From: Sebastian Reitenbach
Subject: Re: trying to debug problems with NSAutoreleasepool
Date: Tue, 27 Nov 2007 18:43:17 +0100

Richard Frith-Macdonald <richard@tiptree.demon.co.uk> wrote: 
> On 2007-11-27 16:40:36 +0000 "Sebastian Reitenbach" 
> <sebastia@l00-bugdead-prods.de> wrote:
> 
> >> Perhaps you have objects in the poolthat are crashing when they are 
> >> released?
> > I think, that seems to be the case. but how do I find out what kind 
> > of 
> > objects that are? The webui segfaults with the backtrace above, when 
> > I think 
> > it is emptying the last object from the pool, not sure about that.
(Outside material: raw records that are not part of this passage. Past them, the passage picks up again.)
(* ===== verification/SecondFactor.v ===== *)
(** * The second factor (internal/totp/totp.go)

    [totp.Repository]: enrolment, verification, disabling and recovery codes, over
    any store that keeps the contract of TotpStore.v. Argon2id and the RFC 6238
    code generator of github.com/pquerna/otp are parameters. *)

From S2P Require Import Prelude Crypto Encryption Threads LoginThrottle AuthWorld TotpStore.

Definition totpPeriodSeconds : Z := 30.

(** Seconds from Go's zero time to the Unix epoch. *)
Definition unixToInternal : Z := 62135596800.

(** [time.Time.Unix] and [time.Unix(sec, 0)]. *)
Definition Unix (t : Time) : Z := t / Second - unixToInternal.
Definition timeUnix (sec : Z) : Time := (sec + unixToInternal) * Second.

(** ** Recovery codes, as text *)

Module utf8.

(** [unicode/utf8.DecodeRune] over the whole string: an invalid byte is
    U+FFFD and one byte wide. *)
Definition cont (b : N) : bool := (128 <=? b)%N && (b <=? 191)%N.

Definition rune1 (bs : list N) : N * nat :=
  match bs with
  | [] => (65533%N, 1%nat)
  | a :: bs =>
      if (a <? 128)%N then (a, 1%nat) else
      match bs with
      | b :: bs' =>
          if ((194 <=? a) && (a <=? 223))%N && cont b
          then ((a - 192) * 64 + (b - 128), 2%nat)%N
          else match bs' with
          | c :: bs'' =>
              if ((224 <=? a) && (a <=? 239))%N && cont b && cont c
                 && negb ((a =? 224) && (b <? 160))%N && negb ((a =? 237) && (160 <=? b))%N
              then (((a - 224) * 64 + (b - 128)) * 64 + (c - 128), 3%nat)%N
              else match bs'' with
              | d :: _ =>
                  if ((240 <=? a) && (a <=? 244))%N && cont b && cont c && cont d
                     && negb ((a =? 240) && (b <? 144))%N && negb ((a =? 244) && (144 <=? b))%N
                  then ((((a - 240) * 64 + (b - 128)) * 64 + (c - 128)) * 64 + (d - 128), 4%nat)%N
                  else (65533%N, 1%nat)
              | [] => (65533%N, 1%nat)
              end
          | [] => (65533%N, 1%nat)
          end
      | [] => (65533%N, 1%nat)
      end
  end.

Fixpoint runes_go (fuel : nat) (bs : list N) : list N :=
  match fuel, bs with
  | S fuel, _ :: _ => let '(r, n) := rune1 bs in r :: runes_go fuel (drop n bs)
  | _, _ => []
  end.

Definition runes (s : string) : list N :=
  let bs := N_of_ascii <$> String.list_ascii_of_string s in runes_go (length bs) bs.

End utf8.

(** [unicode.ToUpper], exact on every rune whose upper case is ASCII; the other
    runes have upper cases outside ASCII and stand for themselves. *)
Definition ToUpper (r : N) : N :=
  if ((97 <=? r) && (r <=? 122))%N then r - 32
  else if (r =? 305)%N then 73       (* dotless i *)
  else if (r =? 383)%N then 83       (* long s *)
  else r.

Definition inBase32 (r : N) : bool := ((65 <=? r) && (r <=? 90))%N || ((50 <=? r) && (r <=? 55))%N.

(** [XXXX-XXXX-XXXX-XXXX]. *)
Definition grouped (s : string) : string :=
  String.substring 0 4 s +:+ "-" +:+ String.substring 4 4 s +:+ "-" +:+ String.substring 8 4 s +:+ "-" +:+ String.substring 12 4 s.

Definition normalizeRecoveryCode (code : string) : string :=
  let kept := List.filter inBase32 (ToUpper <$> utf8.runes code) in
  let s := String.string_of_list_ascii (ascii_of_N <$> kept) in
  if (String.length s =? 16)%nat then grouped s else s.

(** One code from the next ten bytes of entropy. [strings.ToUpper] leaves an
    encoded string as it is: the alphabet is upper case already. *)
Definition generateRecoveryCode (rnd : Entropy) : (string + string) * Entropy :=
  let '(read, rnd) := ReadFull 10 rnd in
  (match read with
   | inl err => inl err
   | inr buf =>
       let enc := String.string_of_list_ascii
         (ascii_of_N <$> (ToUpper <$> utf8.runes (base32.EncodeToString buf))) in
       inr (grouped enc)
   end, rnd).

Fixpoint generateCodes (n : nat) (rnd : Entropy) : (string + list string) * Entropy :=
  match n with
  | O => (inr [], rnd)
  | S n =>
      let '(r, rnd) := generateRecoveryCode rnd in
      match r with
      | inl err => (inl ("totp: generate recovery code: " +:+ err), rnd)
      | inr code =>
          let '(rest, rnd) := generateCodes n rnd in
          (match rest with inl err => inl err | inr codes => inr (code :: codes) end, rnd)
      end
  end.

(** ** The repository *)

Record SecurityInfo := MkInfo {
  RecoveryRemaining : nat;
  RecoveryTotal : nat;
  LastUsed : Time
}.

Section Repository.
Context (IDKey : bytes → bytes → Z → Z → Z → nat → bytes).
(** [totp.Generate]: a URI and a base32 secret; [totp.GenerateCode]: the code of a
    secret at an instant, or an error for a secret that is not base32. *)
Context (Generate : string → string → Entropy → (string + string * string) * Entropy).
Context (GenerateCode : string → Time → string + string).
Context {S : Type} `{!TotpStore S}.

Record Repository := MkRepository { store : S; masterKey : string }.

(** A panic unwinds the handler: net/http answers for it. *)
Definition orPanic {A : Set} (c : call A) : string + A :=
  match c with Returns a => inr a | Errs err => inl err | Panics msg => inl ("panic: " +:+ msg) end.

Definition EnrollAs (r : Repository) (accountName : string) : program (string + string * string)%type :=
  rnd ← Rand;
  let '(key, rnd) := Generate "Model Hotel" accountName rnd in
  match key with
  | inl err => Ret (inl ("totp: generate secret: " +:+ err))
  | inr (url, secret) =>
      match orPanic (Encrypt IDKey secret (masterKey r) rnd).1 with
      | inl err => Ret (inl ("totp: encrypt secret: " +:+ err))
      | inr kp =>
          let? _ := UpsertEnrollment (store r) (Ciphertext kp) (Nonce kp) (Salt kp) in
          Ret (inr (url, secret))
      end
  end.

Definition Enroll (r : Repository) : program (string + string * string)%type := EnrollAs r "admin".

(** The step whose code this is, of the previous, the current and the next; -1
    for none. *)
Definition matchStep (now : Time) (secret code : string) : Z :=
  let nowStep := Z.quot (Unix now) totpPeriodSeconds in
  let matches step := match GenerateCode secret (timeUnix (step * totpPeriodSeconds)) with
                      | inr cand => bool_decide (cand = code)
                      | inl _ => false
                      end in
  default (-1) (List.find matches [nowStep - 1; nowStep; nowStep + 1]).

Definition decryptSecret (r : Repository) (sec : EncryptedSecret) : call string :=
  Decrypt IDKey (Cipher sec) (Nonce_ sec) (Salt_ sec) (masterKey r).

Definition Verify (r : Repository) (code : string) : program (string + bool)%type :=
  let? sec := LoadSecret (store r) in
  match sec with
  | None => Ret (inr false)
  | Some sec =>
      match orPanic (decryptSecret r sec) with
      | inl err => Ret (inl ("totp: decrypt secret: " +:+ err))
      | inr secret =>
          now ← Now;
          let matched := matchStep now secret code in
          if matched <? 0 then Ret (inr false)
          else RecordUsedStep (store r) matched
      end
  end.

Definition ConsumeCode (r : Repository) (code : string) : program (string + bool)%type :=
  ConsumeRecoveryCode (store r) (SHA256Hex (normalizeRecoveryCode code)).

(** Which factor was accepted, if any. *)
Definition VerifyOrRecover (r : Repository) (code : string) : program (string + bool * bool)%type :=
  let? ok := Verify r code in
  if (ok : bool) then Ret (inr (true, false)) else
  let? ok := ConsumeCode r code in
  Ret (inr (ok, ok)).

Definition EnableTotp (r : Repository) : program (string + unit)%type :=
  let? enabled := Enable (store r) in
  if negb enabled then Ret (inl "totp: no provisional enrollment to enable") else Ret (inr tt).

Definition DisableTotp (r : Repository) : program (string + unit)%type :=
  let? _ := Disable (store r) in Ret (inr tt).

(** The callback [DisableWithCode] hands to its store. *)
Definition authorizeCode (r : Repository) (code : string) : DisableAuthorizer :=
  λ sec lastUsedStep recoveryUnused,
    now ← Now;
    let authorized :=
      match orPanic (decryptSecret r sec) with
      | inl _ => false
      | inr secret =>
          let step := matchStep now secret code in
          (0 <=? step) && match lastUsedStep with None => true | Some last => last <? step end
      end in
    if negb authorized then recoveryUnused (SHA256Hex (normalizeRecoveryCode code))
    else Ret (inr true).

Definition DisableWithCode (r : Repository) (code : string) : program (string + bool)%type :=
  let? ok := DisableIfAuthorized (store r) (authorizeCode r code) in
  Ret (inr ok).

Definition Info (r : Repository) : program (string + SecurityInfo)%type :=
  let? (remaining, total) := RecoveryCounts (store r) in
  let? step := LastUsedStep (store r) in
  Ret (inr (MkInfo remaining total
    match step with
    | Some (Some step) => if 0 <? step then timeUnix (step * totpPeriodSeconds) else zeroTime
    | _ => zeroTime
    end)).

Definition GenerateRecoveryCodes (r : Repository) : program (string + list string)%type :=
  rnd ← Rand;
  match (generateCodes 10 rnd).1 with
  | inl err => Ret (inl err)
  | inr codes =>
      let? _ := ReplaceRecoveryCodes (store r) (SHA256Hex <$> codes) in
      Ret (inr codes)
  end.
End Repository.

(** ** Recovery codes as text *)

Definition isSymbol (c : ascii) : Prop := c ∈ base32.alphabet.
Definition lower (c : ascii) : ascii := let n := N_of_ascii c in if (65 <=? n)%N && (n <=? 90)%N then ascii_of_N (n + 32) else c.

(** ASCII that is neither a letter nor 2-7: spaces, dashes, stray digits. *)
Definition noise (c : ascii) : bool :=
  let n := N_of_ascii c in
  (n <? 128)%N && negb (inBase32 n) && negb ((97 <=? n)%N && (n <=? 122)%N).

(** [typed] is [code] as a person may type it: in any case, its dashes kept or
    dropped, with anything that is no letter or base32 digit in between. *)
Inductive retyped : list ascii → list ascii → Prop :=
| retyped_nil : retyped [] []
| retyped_symbol c l t : isSymbol c → retyped l t → retyped (c :: l) (c :: t)
| retyped_lower c l t : isSymbol c → retyped l t → retyped (c :: l) (lower c :: t)
| retyped_dash l t : retyped l t → retyped ("-"%char :: l) t
| retyped_noise c l t : noise c = true → retyped l t → retyped l (c :: t).

Definition kept (l : list ascii) : list N := List.filter inBase32 (ToUpper <$> (N_of_ascii <$> l)).

Definition isASCII (c : ascii) : Prop := (N_of_ascii c < 128)%N.

Lemma runes_go_ascii fuel l :
  (length l ≤ fuel)%nat → Forall isASCII l → utf8.runes_go fuel (N_of_ascii <$> l) = N_of_ascii <$> l.
Proof.
  revert l. induction fuel as [|fuel IH]; intros [|c l] Hl Ha; cbn in Hl; try lia; [done..|].
  inversion_clear Ha. cbn [fmap list_fmap utf8.runes_go]. unfold utf8.rune1 at 1.
  rewrite (proj2 (N.ltb_lt _ _)) by done. cbn [drop]. f_equal. apply IH; [lia|done].
Qed.

Lemma normalize_ascii l :
  Forall isASCII l →
  normalizeRecoveryCode (String.string_of_list_ascii l) =
  let s := String.string_of_list_ascii (ascii_of_N <$> kept l) in
  if (String.length s =? 16)%nat then grouped s else s.
Proof.
  intros Ha. unfold normalizeRecoveryCode, utf8.runes.
  rewrite String.list_ascii_of_string_of_list_ascii, runes_go_ascii; [done|by rewrite length_fmap|done].
Qed.

Lemma symbol_facts c :
  isSymbol c → isASCII c ∧ isASCII (lower c) ∧ kept [c] = [N_of_ascii c] ∧ kept [lower c] = [N_of_ascii c].
Proof.
  assert (Forall (λ c, (N_of_ascii c < 128)%N ∧ (N_of_ascii (lower c) < 128)%N ∧
    kept [c] = [N_of_ascii c] ∧ kept [lower c] = [N_of_ascii c]) base32.alphabet) as H
    by (apply (bool_decide_unpack _); vm_compute; exact I).
  rewrite Forall_forall in H. apply H.
Qed.

Lemma noise_facts c : noise c = true → isASCII c ∧ kept [c] = [].
Proof.
  unfold noise, kept, isASCII, ToUpper. intros [[Ha Hb]%andb_true_iff Hl]%andb_true_iff.
  apply N.ltb_lt in Ha. split; [done|]. cbn [fmap list_fmap]. apply negb_true_iff in Hb, Hl. rewrite Hl.
  rewrite (proj2 (N.eqb_neq _ _)) by lia. rewrite (proj2 (N.eqb_neq _ _)) by lia. cbn. by rewrite Hb.
Qed.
I 
> > do not 
> > fully understand what is going on there.
> 
> Understandable ... the autorelease mechanism is pretty performance 
> critical, so it works hard to be fast and sacrifices some readability 
> for speed.  While emptying a pool, the code caches method 
> implementations to avoid having to do multiple method lookups for 
> objects which are all of the same class.  It caches the 
> implementations in a tiny hash table based on the address of the class 
> (shifted right a few bits to allow for the fact that classes tend to 
> be aligned on 4 or 8 byte boundaries, so the low few bits are useless 
> as a hash).
> 
> > At least at ten places in opengroupware I commented out a [pool 
> > release]; or 
> > equivalent, to prevent these crashers.
> > 
> > As I doubt, that commenting out these lines, is the right solution,
> Almost certainly not ... that probably introduces a big memory leak.
> 
> Most likely you have a problem with objects being released more times 
> than they are retained.
> 
> You can call [NSObject enableDoubleReleaseCheck: YES]; to turn on some 
> checking for this ... but it will slow down your code quite a bit.
> 
> You can set the environment variable NSZombieEnabled to YES ... which 
> will give you diagnostics about any attempt to use a deallocated 
> object, but will use lots of memory.
> You can also set NSDeallocateZombies to YES to avoid leaking memory as 
> zombie objects, but this will give you less informative and less 
> reliable (the memory from a deallocated object could have been re-used 
> as another object) logging.
thanks a lot for these hints, I'll see how far I get with these.